**Exercise prompt**
Start at the line with "(Thrown (mkError SYNC_FAILED" in the records below, stop at the line with "destruct (claimChanges_cases w')", and return every line in that span exactly, the two end lines included.

**** Source material ****

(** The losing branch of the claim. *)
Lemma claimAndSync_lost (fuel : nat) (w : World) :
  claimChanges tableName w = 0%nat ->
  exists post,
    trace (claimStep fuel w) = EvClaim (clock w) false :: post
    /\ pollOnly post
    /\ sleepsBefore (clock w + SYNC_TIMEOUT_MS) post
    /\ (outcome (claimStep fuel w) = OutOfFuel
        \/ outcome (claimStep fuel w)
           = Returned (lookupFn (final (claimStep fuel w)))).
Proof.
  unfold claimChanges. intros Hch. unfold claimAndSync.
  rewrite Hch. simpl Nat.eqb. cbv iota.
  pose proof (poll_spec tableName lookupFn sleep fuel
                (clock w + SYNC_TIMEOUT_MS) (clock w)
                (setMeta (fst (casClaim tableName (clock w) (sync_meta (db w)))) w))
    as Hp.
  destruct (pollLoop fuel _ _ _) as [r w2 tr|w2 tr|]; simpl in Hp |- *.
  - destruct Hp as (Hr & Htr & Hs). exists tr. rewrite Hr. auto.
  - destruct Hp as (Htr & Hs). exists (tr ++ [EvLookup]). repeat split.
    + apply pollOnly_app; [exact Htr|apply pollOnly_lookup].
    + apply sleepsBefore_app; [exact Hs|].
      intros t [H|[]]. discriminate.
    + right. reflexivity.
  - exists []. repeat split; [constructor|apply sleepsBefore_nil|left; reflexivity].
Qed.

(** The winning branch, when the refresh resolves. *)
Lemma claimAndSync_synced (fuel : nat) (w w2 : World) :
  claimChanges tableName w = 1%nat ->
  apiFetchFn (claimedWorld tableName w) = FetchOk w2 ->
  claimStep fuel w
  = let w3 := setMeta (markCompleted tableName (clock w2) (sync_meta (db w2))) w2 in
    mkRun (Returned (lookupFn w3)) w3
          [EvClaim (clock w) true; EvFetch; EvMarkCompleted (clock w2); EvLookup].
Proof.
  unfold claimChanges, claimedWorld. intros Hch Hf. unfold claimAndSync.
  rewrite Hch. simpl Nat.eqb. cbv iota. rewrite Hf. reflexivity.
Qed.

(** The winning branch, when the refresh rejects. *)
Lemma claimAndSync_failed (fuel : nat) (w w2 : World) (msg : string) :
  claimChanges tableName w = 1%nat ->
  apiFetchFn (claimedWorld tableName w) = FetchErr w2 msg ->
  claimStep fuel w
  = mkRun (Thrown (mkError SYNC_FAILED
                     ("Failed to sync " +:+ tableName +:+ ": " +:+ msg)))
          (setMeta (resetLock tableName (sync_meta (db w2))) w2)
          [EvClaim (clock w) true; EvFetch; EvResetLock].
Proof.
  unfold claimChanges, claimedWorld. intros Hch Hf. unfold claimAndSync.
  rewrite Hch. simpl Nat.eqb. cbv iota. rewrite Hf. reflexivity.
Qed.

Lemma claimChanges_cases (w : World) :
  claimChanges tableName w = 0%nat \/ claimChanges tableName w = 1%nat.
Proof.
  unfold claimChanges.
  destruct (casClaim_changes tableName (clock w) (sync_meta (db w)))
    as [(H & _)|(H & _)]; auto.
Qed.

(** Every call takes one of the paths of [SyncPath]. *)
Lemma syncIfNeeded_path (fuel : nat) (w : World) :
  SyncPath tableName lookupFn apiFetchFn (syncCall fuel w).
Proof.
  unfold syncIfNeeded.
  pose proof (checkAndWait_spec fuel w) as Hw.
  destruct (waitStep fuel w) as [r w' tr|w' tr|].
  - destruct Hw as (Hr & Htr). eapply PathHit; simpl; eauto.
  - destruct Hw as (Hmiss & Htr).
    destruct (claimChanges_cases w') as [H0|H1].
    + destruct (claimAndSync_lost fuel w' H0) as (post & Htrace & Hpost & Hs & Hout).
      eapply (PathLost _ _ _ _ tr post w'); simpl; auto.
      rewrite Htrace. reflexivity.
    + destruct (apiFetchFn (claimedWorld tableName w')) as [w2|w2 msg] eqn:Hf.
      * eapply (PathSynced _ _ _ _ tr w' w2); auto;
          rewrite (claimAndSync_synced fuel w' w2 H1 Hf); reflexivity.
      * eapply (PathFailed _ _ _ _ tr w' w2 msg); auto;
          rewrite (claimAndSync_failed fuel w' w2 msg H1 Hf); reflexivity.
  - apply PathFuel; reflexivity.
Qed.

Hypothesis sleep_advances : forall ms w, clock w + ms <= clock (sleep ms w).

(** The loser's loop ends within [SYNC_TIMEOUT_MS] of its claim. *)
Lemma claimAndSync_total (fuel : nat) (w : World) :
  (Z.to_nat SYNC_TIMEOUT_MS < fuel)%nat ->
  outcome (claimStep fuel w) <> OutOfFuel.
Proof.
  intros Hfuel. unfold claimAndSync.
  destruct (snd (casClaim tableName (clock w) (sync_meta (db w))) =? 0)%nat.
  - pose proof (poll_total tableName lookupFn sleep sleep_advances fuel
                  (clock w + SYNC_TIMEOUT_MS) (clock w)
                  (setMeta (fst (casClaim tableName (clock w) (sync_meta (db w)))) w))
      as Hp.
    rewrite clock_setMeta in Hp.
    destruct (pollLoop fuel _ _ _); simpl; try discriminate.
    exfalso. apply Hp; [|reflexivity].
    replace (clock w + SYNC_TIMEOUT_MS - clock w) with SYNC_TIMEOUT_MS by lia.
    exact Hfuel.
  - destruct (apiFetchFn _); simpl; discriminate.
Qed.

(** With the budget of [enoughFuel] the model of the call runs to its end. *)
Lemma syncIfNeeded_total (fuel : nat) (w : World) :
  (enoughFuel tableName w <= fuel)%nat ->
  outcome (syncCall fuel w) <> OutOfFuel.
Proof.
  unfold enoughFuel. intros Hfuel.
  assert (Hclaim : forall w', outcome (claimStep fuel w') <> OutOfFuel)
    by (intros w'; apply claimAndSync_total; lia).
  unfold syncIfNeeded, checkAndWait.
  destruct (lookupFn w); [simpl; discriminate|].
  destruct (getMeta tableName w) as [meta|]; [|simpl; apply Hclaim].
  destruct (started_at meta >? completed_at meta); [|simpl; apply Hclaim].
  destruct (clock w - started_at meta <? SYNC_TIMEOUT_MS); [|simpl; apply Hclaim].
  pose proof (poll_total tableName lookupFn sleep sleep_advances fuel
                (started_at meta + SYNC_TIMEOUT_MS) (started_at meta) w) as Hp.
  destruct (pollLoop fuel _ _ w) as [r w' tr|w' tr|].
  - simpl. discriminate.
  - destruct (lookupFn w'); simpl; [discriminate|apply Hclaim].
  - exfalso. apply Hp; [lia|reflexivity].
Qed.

****

**Solution for this task**
  = mkRun (Thrown (mkError SYNC_FAILED
                     ("Failed to sync " +:+ tableName +:+ ": " +:+ msg)))
          (setMeta (resetLock tableName (sync_meta (db w2))) w2)
          [EvClaim (clock w) true; EvFetch; EvResetLock].
Proof.
  unfold claimChanges, claimedWorld. intros Hch Hf. unfold claimAndSync.
  rewrite Hch. simpl Nat.eqb. cbv iota. rewrite Hf. reflexivity.
Qed.

Lemma claimChanges_cases (w : World) :
  claimChanges tableName w = 0%nat \/ claimChanges tableName w = 1%nat.
Proof.
  unfold claimChanges.
  destruct (casClaim_changes tableName (clock w) (sync_meta (db w)))
    as [(H & _)|(H & _)]; auto.
Qed.

(** Every call takes one of the paths of [SyncPath]. *)
Lemma syncIfNeeded_path (fuel : nat) (w : World) :
  SyncPath tableName lookupFn apiFetchFn (syncCall fuel w).
Proof.
  unfold syncIfNeeded.
  pose proof (checkAndWait_spec fuel w) as Hw.
  destruct (waitStep fuel w) as [r w' tr|w' tr|].
  - destruct Hw as (Hr & Htr). eapply PathHit; simpl; eauto.
  - destruct Hw as (Hmiss & Htr).
    destruct (claimChanges_cases w') as [H0|H1].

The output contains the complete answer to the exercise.